Esse episódio eu sempre soube que ia contar.

Além dos lugares, uma coisa incrível que a escalada me trouxe foi a chance de me conectar com pessoas diferentes. Provavelmente gente que eu nunca conheceria caso não houvesse o esporte em comum. Por sorte minha, conheci a Glauce. Mulher que eu admiro demais, cheia de força e sensibilidade. O modo como ela encara a escalada e a vida sem dúvida me fez ser uma pessoa melhor.

Em agosto de 2016 eu estava com viagem marcada pra Patagônia. Como me dediquei muito mais aos boulders desde que comecei a escalar, sabia que ia precisar ganhar experiência nas esportivas e tradicionais pra conseguir aproveitar essa trip pra Argentina. A quem recorri? Glauce.

Decidimos então, eu, Glauce e Nina, passar uns dias na Serra do Cipó escalando esportivas e depois partir pro Rio de Janeiro para fazer algumas vias tradicionais clássicas.

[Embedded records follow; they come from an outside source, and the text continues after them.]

(** * Temporal triples over versioned OSM objects

    A shallow embedding of [osmium::DiffObject] and [osmium::DiffObjectDerived]
    (libosmium, [include/osmium/osm/diff_object.hpp]) in a checked build, i.e.
    with every [assert] of the header compiled in.

    A [DiffObject] stores three raw pointers into storage it does not own.
    The embedding keeps that shape: objects live in a store indexed by
    addresses, a pointer is either [nullptr] or an address, and the queries
    [first] and [last] compare addresses, never object contents. *)

From Stdlib Require Import ZArith Bool Lia.

Local Open Scope Z_scope.

(** ** Outcome of a call in a checked build

    A member function either returns a value or stops the program at a
    failed [assert]. *)

Inductive checked (A : Type) : Type :=
| Value (a : A)
| AssertionFailure.

Arguments Value {A} a.
Arguments AssertionFailure {A}.

Definition bind {A B : Type} (m : checked A) (k : A -> checked B) : checked B :=
  match m with
  | Value a => k a
  | AssertionFailure => AssertionFailure
  end.

Declare Scope checked_scope.
Delimit Scope checked_scope with checked.

Notation "x <- m ;; k" := (bind m (fun x => k))
  (at level 61, m at next level, right associativity) : checked_scope.
Notation "m ;;; k" := (bind m (fun _ => k))
  (at level 61, right associativity) : checked_scope.

Local Open Scope checked_scope.

(** [assert(b)] *)
Definition assert (b : bool) : checked unit :=
  if b then Value tt else AssertionFailure.

(** [a && b] on calls that may stop at an assertion: [b] is only evaluated
    when [a] returned [true]. *)
Definition and_then (a b : checked bool) : checked bool :=
  x <- a ;; if x then b else Value false.

(** [a || b], with [b] only evaluated when [a] returned [false]. *)
Definition or_else (a b : checked bool) : checked bool :=
  x <- a ;; if x then Value true else b.

(** The call returned (no assertion fired). *)
Definition returns {A : Type} (m : checked A) : bool :=
  match m with
  | Value _ => true
  | AssertionFailure => false
  end.

(** ** The objects a triple points to *)

(** Modelled from the spec: [osmium/osm/item_type.hpp] is not among the
    sources; the type tag of a versioned entity ranges over node, way and
    relation. *)
Inductive item_type : Type :=
| node
| way
| relation.

Definition item_type_eqb (a b : item_type) : bool :=
  match a, b with
  | node, node | way, way | relation, relation => true
  | _, _ => false
  end.

(** Modelled from the spec: [osmium/osm/timestamp.hpp] is not among the
    sources.  A timestamp is a number of seconds held in an unsigned 32-bit
    field, compared as that number; the "end of time" sentinel is the maximum
    representable instant. *)
Definition Timestamp : Type := Z.

Definition Timestamp_bits : Z := 32.

Definition representable (t : Timestamp) : Prop :=
  0 <= t < 2 ^ Timestamp_bits.

Definition end_of_time : Timestamp := 2 ^ Timestamp_bits - 1.

(** Modelled from the spec: a real timestamp is one the data source can
    produce, that is any representable instant other than the sentinel. *)
Definition real_timestamp (t : Timestamp) : Prop :=
  representable t /\ t <> end_of_time.

(** Modelled from the spec: [osmium/osm/timestamp.hpp] is not among the
    sources.  An integer number of seconds stored into the 32-bit field is
    reduced modulo [2 ^ 32]; this is how [start_time() + 1] and
    [start_time() - 1] become timestamps. *)
Definition Timestamp_of_integer (z : Z) : Timestamp :=
  z mod 2 ^ Timestamp_bits.

(** Modelled from the spec: [osmium/osm/object.hpp] is not among the sources.
    The fields of a versioned entity that the triple reads. *)
Module OSMObject.

Record t : Type := mk {
  type : item_type;
  id : Z;
  version : Z;
  changeset : Z;
  timestamp : Timestamp;
  visible : bool
}.

End OSMObject.

(** ** Storage and pointers *)

(** Address of an object. *)
Definition loc : Type := positive.

(** The objects the references of a call designate: a C++ reference always
    designates an object, so reading through an address is total. *)
Definition store : Type := loc -> OSMObject.t.

(** [const osmium::OSMObject*]: [None] is [nullptr]. *)
Definition ptr : Type := option loc.

Definition nullptr : ptr := None.

(** ** [class DiffObject] *)

Module DiffObject.

Record t : Type := mk {
  m_prev : ptr;
  m_curr : ptr;
  m_next : ptr
}.

(** [DiffObject() noexcept = default;] with the member initialisers
    [= nullptr]. *)
Definition default : t :=
  {| m_prev := nullptr; m_curr := nullptr; m_next := nullptr |}.

(** [DiffObject(prev, curr, next)]: the three addresses are stored, then the
    two assertions of the constructor body run in order. *)
Definition new (st : store) (prev curr next : loc) : checked t :=
  let this := {| m_prev := Some prev; m_curr := Some curr; m_next := Some next |} in
  assert (item_type_eqb (OSMObject.type (st prev)) (OSMObject.type (st curr))
          && item_type_eqb (OSMObject.type (st curr)) (OSMObject.type (st next))) ;;;
  assert ((OSMObject.id (st prev) =? OSMObject.id (st curr))
          && (OSMObject.id (st curr) =? OSMObject.id (st next))) ;;;
  Value this.

(** [empty()]: [m_prev == nullptr]. *)
Definition empty (d : t) : bool :=
  match m_prev d with
  | None => true
  | Some _ => false
  end.

(** [assert(m_prev && m_curr && m_next)], handing the three addresses to the
    code after the assertion. *)
Definition assert_pointers (d : t) : checked (loc * loc * loc) :=
  match m_prev d, m_curr d, m_next d with
  | Some p, Some c, Some n => Value (p, c, n)
  | _, _, _ => AssertionFailure
  end.

(** [prev()]: [*m_prev]. *)
Definition prev (d : t) : checked loc :=
  a <- assert_pointers d ;; let '(p, _, _) := a in Value p.

(** [curr()]: [*m_curr]. *)
Definition curr (d : t) : checked loc :=
  a <- assert_pointers d ;; let '(_, c, _) := a in Value c.

(** [next()]: [*m_next]. *)
Definition next (d : t) : checked loc :=
  a <- assert_pointers d ;; let '(_, _, n) := a in Value n.

(** [first()]: [m_prev == m_curr], a comparison of pointers. *)
Definition first (d : t) : checked bool :=
  a <- assert_pointers d ;; let '(p, c, _) := a in Value (Pos.eqb p c).

(** [last()]: [m_curr == m_next], a comparison of pointers. *)
Definition last (d : t) : checked bool :=
  a <- assert_pointers d ;; let '(_, c, n) := a in Value (Pos.eqb c n).

(** [type()]: [m_curr->type()]. *)
Definition type (st : store) (d : t) : checked item_type :=
  a <- assert_pointers d ;; let '(_, c, _) := a in Value (OSMObject.type (st c)).

(** [id()]: [m_curr->id()]. *)
Definition id (st : store) (d : t) : checked Z :=
  a <- assert_pointers d ;; let '(_, c, _) := a in Value (OSMObject.id (st c)).

(** [version()]: [m_curr->version()]. *)
Definition version (st : store) (d : t) : checked Z :=
  a <- assert_pointers d ;; let '(_, c, _) := a in Value (OSMObject.version (st c)).

(** [changeset()]: [m_curr->changeset()]. *)
Definition changeset (st : store) (d : t) : checked Z :=
  a <- assert_pointers d ;; let '(_, c, _) := a in Value (OSMObject.changeset (st c)).

(** [start_time()]: [m_curr->timestamp()]. *)
Definition start_time (st : store) (d : t) : checked Timestamp :=
  a <- assert_pointers d ;; let '(_, c, _) := a in Value (OSMObject.timestamp (st c)).

(** [end_time()]: [last() ? osmium::end_of_time() : m_next->timestamp()]. *)
Definition end_time (st : store) (d : t) : checked Timestamp :=
  a <- assert_pointers d ;;
  let '(_, _, n) := a in
  l <- last d ;;
  Value (if l then end_of_time else OSMObject.timestamp (st n)).

(** [is_between(from, to)]:
    [start_time() < to &&
     ((start_time() != end_time() && end_time() >  from) ||
      (start_time() == end_time() && end_time() >= from))] *)
Definition is_between (st : store) (d : t) (from to : Timestamp) : checked bool :=
  assert_pointers d ;;;
  and_then
    (s <- start_time st d ;; Value (s <? to))
    (or_else
       (and_then
          (s <- start_time st d ;; e <- end_time st d ;; Value (negb (s =? e)))
          (e <- end_time st d ;; Value (e >? from)))
       (and_then
          (s <- start_time st d ;; e <- end_time st d ;; Value (s =? e))
          (e <- end_time st d ;; Value (e >=? from)))).

(** [is_visible_at(timestamp)]:
    [start_time() <= timestamp && end_time() > timestamp && m_curr->visible()] *)
Definition is_visible_at (st : store) (d : t) (timestamp : Timestamp) : checked bool :=
  a <- assert_pointers d ;;
  let '(_, c, _) := a in
  and_then
    (and_then
       (s <- start_time st d ;; Value (s <=? timestamp))
       (e <- end_time st d ;; Value (e >? timestamp)))
    (Value (OSMObject.visible (st c))).

End DiffObject.

(** ** [template <typename T> class DiffObjectDerived : public DiffObject] *)

(** [const T&] for [T] one of [Node], [Way], [Relation]: the address of an
    object whose static type is the class with tag [K]. *)
Record typed_ref (K : item_type) : Type := narrow { ref_loc : loc }.

Arguments narrow {K} ref_loc.
Arguments ref_loc {K} _.

Module DiffObjectDerived.

(** The derived class adds no member: an object of it is its base
    subobject. *)
Record t (K : item_type) : Type := mk { base : DiffObject.t }.

Arguments mk {K} base.
Arguments base {K} _.

(** [DiffObjectDerived(prev, curr, next) : DiffObject(prev, curr, next) {}];
    each [const T&] converts to the [const OSMObject&] of the same object. *)
Definition new {K : item_type} (st : store) (prev curr next : typed_ref K)
  : checked (t K) :=
  b <- DiffObject.new st (ref_loc prev) (ref_loc curr) (ref_loc next) ;;
  Value (mk b).

(** [prev()]: [static_cast<const T&>(DiffObject::prev())]. *)
Definition prev {K : item_type} (d : t K) : checked (typed_ref K) :=
  r <- DiffObject.prev (base d) ;; Value (narrow r).

(** [curr()]: [static_cast<const T&>(DiffObject::curr())]. *)
Definition curr {K : item_type} (d : t K) : checked (typed_ref K) :=
  r <- DiffObject.curr (base d) ;; Value (narrow r).

(** [next()]: [static_cast<const T&>(DiffObject::next())]. *)
Definition next {K : item_type} (d : t K) : checked (typed_ref K) :=
  r <- DiffObject.next (base d) ;; Value (narrow r).

(** A member function of [DiffObject] called on a derived object runs on its
    base subobject. *)
Definition inherited {K : item_type} {A : Type} (q : DiffObject.t -> A) (d : t K) : A :=
  q (base d).

End DiffObjectDerived.

(** ** Vocabulary of the statements *)

(** The three objects share the type tag and the id. *)
Definition same_identity (st : store) (p c n : loc) : Prop :=
  (OSMObject.type (st p) = OSMObject.type (st c)
   /\ OSMObject.type (st c) = OSMObject.type (st n))
  /\ (OSMObject.id (st p) = OSMObject.id (st c)
      /\ OSMObject.id (st c) = OSMObject.id (st n)).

No Rio, faríamos três paredes: Face Norte do Pão de Açúcar, K2 no Corcovado e a terceira iríamos decidir ainda qual seria.

Tudo certo, tudo ótimo. Eis que entre uma conversa e outra a Glauce me solta: “Nega, quero escalar com você uma parede que eu também não conheça. Nós duas na mesma situação, você topa?”. E eu ia dizer o quê? Claaaaaaaaaro, vamos nessa!

Lá fomos nós duas para Teresópolis, sedentas para fazer o cume do Dedo de Deus.

Saímos do Rio de Janeiro às 6 da matina e às 8 estávamos no início da trilha. Uma hora subindo mata a dentro bateu a dúvida: será que estamos na trilha certa? Quando a vegetação abriu um pouco vimos o Dedo de Deus do outro lado, longe. Definitivamente não era a trilha certa… Demos meia volta, voltamos pra estaca zero e tínhamos perdido duas horas.

Sentamos, abrimos a mochila com a comida, olhamos uma pra outra e tínhamos duas opções: comer e ir embora ou comer e fazer a trilha correta para a base da via.

Cheias de coragem e motivação, uma apoiando a outra, decidimos subir, claro. Ninguém ia embora dali sem ao menos ter tentado.

Alguns metros de cabo de aço depois, encontramos a via que iríamos subir. Claro que já um pouco cansadas e preocupadas com o horário. Em uma das cordadas, uma neblina pesada encobriu a parede, e a Glauce que estava guiando não conseguia sequer enxergar as chapeletas para continuar. Eu, mais que apreensiva, só pedia pra tudo dar certo.

Momentos depois ela conseguiu se achar e era a minha vez de entrar nessa cordada que é uma chaminé. Detalhe: minha primeira vez em uma delas. Eu basicamente não conseguia me mover e foi aí que a Glauce me gritou e disse: “se a gente não conseguir sair daqui até 17 hrs pra estar no cume no máximo até 17:30 vamos ter que rapelar”.

Sinceramente, eu que já tinha chegado até ali pensei: “Não desço sem acessar o cume DE JEITO NENHUM!” Com essa motivação eu consegui arranjar um jeito de sair dali e escalar o que faltava.

Chegamos no cume do Dedo de Deus exatamente às 17:30 hrs, emocionadas e gratas. Nos abraçamos e contemplamos um dos visuais que vão ficar pra sempre gravados na minha memória. Rapelamos já a noite e chegamos em casa por volta das 22 hrs mortas de cansaço.

Fizemos as contas, quase 15 horinhas de perrengue. Saímos dessa completamente preenchidas de amor, companheirismo e a certeza da força e união feminina.